> **Required work**
Read the records that follow and state how many lines hold "offsetFrom", adding nothing else.

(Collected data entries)
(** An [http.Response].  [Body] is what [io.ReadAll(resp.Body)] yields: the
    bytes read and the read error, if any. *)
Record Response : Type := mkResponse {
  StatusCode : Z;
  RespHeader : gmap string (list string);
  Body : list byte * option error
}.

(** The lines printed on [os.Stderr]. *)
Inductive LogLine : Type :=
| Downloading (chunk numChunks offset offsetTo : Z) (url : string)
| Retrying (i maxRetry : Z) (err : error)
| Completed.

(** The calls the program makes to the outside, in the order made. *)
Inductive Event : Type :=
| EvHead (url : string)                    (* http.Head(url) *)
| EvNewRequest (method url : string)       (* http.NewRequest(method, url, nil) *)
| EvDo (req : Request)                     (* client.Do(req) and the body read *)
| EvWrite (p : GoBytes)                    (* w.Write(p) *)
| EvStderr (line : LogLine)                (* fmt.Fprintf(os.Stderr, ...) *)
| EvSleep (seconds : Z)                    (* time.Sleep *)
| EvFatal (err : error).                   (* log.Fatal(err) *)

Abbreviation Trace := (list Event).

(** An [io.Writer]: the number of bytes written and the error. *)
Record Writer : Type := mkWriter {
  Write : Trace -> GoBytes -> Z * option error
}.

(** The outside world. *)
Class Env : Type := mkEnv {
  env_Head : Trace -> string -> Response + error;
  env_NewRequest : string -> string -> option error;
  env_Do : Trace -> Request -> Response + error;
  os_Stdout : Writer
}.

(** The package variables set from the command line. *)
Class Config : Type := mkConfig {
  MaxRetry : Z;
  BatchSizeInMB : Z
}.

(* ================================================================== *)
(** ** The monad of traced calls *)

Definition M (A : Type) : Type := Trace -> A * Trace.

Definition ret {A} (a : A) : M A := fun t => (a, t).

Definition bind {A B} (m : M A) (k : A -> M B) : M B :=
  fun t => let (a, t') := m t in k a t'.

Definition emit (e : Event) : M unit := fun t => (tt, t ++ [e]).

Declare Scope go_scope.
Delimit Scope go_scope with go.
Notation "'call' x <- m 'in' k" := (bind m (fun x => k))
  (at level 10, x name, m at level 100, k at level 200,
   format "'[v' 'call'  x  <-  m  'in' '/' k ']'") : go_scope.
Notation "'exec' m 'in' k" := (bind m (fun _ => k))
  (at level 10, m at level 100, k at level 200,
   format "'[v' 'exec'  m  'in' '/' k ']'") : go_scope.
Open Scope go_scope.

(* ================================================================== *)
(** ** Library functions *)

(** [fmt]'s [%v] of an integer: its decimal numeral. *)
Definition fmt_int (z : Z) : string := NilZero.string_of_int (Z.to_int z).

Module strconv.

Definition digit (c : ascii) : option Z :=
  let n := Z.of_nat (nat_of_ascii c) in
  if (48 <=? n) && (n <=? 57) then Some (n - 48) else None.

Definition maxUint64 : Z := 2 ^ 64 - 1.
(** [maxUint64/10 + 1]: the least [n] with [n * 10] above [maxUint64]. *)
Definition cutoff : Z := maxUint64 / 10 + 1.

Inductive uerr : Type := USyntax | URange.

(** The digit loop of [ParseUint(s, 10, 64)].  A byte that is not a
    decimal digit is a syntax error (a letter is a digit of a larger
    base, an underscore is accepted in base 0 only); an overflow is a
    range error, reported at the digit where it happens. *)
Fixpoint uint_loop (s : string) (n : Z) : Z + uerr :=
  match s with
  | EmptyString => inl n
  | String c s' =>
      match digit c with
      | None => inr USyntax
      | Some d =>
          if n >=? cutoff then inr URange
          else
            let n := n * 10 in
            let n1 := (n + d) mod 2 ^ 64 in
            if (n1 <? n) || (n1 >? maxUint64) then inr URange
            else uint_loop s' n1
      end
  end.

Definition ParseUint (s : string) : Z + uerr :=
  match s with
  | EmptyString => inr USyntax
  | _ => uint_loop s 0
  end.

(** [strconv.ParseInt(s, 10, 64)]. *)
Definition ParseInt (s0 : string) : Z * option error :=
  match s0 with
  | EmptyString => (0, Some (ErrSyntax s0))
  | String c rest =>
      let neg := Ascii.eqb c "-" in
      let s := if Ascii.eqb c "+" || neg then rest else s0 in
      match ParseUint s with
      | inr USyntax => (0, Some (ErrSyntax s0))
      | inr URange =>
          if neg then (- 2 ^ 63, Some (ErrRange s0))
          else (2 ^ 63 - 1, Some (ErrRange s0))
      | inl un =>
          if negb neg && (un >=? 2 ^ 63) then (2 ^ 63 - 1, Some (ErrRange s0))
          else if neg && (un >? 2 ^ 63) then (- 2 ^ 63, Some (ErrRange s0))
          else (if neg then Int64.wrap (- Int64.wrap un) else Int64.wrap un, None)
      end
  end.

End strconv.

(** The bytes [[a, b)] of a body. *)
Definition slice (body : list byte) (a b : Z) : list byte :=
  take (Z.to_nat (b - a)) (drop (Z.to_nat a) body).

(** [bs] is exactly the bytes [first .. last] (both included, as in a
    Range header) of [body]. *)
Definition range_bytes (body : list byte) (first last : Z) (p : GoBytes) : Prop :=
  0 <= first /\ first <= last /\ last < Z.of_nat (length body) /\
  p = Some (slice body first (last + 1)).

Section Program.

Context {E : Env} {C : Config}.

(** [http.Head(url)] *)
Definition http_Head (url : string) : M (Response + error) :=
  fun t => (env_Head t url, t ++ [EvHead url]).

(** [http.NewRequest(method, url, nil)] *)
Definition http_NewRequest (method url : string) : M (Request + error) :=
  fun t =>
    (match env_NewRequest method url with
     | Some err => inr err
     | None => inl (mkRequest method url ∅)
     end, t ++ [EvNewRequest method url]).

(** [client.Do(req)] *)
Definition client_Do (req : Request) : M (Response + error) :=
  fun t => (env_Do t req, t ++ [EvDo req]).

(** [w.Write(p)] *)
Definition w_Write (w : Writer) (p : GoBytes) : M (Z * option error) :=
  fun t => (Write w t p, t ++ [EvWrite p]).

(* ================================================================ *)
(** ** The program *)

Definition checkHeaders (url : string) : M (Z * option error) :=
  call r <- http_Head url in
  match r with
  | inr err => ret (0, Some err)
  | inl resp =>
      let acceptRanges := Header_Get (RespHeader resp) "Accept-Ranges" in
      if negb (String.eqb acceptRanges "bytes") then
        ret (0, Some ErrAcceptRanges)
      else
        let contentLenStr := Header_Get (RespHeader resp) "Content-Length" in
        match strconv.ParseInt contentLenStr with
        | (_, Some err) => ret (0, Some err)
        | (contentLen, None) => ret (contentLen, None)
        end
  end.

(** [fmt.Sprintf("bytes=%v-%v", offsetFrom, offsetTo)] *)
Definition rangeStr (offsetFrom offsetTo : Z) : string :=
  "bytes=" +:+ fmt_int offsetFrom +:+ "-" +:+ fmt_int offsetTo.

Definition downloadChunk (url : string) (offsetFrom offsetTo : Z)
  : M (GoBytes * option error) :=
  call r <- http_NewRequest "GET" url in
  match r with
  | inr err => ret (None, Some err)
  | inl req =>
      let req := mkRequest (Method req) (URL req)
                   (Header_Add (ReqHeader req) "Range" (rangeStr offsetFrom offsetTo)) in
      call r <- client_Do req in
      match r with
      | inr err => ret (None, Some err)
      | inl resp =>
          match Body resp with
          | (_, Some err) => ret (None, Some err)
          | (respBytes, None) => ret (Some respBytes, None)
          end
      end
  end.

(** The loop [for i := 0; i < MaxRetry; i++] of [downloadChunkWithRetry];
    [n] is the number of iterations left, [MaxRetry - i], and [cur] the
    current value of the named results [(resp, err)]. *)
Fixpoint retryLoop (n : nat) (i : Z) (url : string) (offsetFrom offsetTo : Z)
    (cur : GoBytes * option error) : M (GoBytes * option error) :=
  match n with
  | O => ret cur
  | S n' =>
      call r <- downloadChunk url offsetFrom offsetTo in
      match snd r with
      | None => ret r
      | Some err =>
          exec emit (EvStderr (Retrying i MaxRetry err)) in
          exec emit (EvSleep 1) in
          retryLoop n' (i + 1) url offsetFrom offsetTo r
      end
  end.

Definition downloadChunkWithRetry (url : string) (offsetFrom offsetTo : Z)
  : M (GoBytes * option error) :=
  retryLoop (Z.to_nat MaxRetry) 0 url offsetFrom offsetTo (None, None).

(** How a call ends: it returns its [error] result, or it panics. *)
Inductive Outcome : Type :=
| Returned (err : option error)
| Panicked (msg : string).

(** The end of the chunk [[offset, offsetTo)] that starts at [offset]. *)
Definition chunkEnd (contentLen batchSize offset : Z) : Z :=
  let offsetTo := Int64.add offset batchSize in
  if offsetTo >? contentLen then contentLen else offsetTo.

* * *

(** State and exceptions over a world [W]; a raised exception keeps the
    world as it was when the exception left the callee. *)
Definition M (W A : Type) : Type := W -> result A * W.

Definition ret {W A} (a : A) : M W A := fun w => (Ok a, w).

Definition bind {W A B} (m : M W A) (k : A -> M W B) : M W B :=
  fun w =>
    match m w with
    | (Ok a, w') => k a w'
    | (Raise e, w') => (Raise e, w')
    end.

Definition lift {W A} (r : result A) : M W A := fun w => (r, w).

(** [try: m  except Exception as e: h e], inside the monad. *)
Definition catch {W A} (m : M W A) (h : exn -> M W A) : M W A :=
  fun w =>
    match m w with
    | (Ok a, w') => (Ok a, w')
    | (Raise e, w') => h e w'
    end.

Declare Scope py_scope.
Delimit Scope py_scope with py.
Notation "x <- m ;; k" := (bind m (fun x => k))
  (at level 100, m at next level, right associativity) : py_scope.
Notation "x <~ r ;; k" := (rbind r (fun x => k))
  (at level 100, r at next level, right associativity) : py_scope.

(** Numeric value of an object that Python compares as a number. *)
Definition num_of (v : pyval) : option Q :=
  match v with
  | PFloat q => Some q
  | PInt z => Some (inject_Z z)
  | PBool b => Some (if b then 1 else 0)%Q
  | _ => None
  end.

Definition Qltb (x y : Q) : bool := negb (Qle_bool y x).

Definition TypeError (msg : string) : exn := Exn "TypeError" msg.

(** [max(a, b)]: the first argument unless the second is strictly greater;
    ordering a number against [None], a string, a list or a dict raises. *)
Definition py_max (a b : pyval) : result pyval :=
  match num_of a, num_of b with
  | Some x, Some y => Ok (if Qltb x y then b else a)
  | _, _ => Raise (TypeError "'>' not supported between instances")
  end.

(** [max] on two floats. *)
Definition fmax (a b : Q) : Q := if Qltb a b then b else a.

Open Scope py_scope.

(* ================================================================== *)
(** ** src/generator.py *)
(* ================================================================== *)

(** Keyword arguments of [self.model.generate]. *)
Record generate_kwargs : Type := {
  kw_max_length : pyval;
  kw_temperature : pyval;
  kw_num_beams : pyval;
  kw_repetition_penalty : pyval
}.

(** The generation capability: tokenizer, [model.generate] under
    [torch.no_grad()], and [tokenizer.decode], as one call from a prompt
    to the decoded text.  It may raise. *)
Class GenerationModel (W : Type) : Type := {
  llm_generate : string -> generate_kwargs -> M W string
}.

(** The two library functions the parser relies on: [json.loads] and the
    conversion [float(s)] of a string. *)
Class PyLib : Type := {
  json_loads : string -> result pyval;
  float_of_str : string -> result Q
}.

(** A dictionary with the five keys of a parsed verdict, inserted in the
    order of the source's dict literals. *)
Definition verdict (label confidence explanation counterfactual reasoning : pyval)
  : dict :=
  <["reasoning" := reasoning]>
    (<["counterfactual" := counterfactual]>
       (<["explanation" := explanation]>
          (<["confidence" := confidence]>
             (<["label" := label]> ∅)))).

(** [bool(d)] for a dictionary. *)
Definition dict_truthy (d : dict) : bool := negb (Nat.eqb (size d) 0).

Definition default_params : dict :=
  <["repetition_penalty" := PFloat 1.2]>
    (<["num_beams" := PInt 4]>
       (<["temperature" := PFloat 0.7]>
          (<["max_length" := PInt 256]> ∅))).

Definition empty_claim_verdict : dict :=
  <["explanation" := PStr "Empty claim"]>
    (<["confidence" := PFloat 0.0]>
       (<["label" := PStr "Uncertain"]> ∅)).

> **Completed task**
10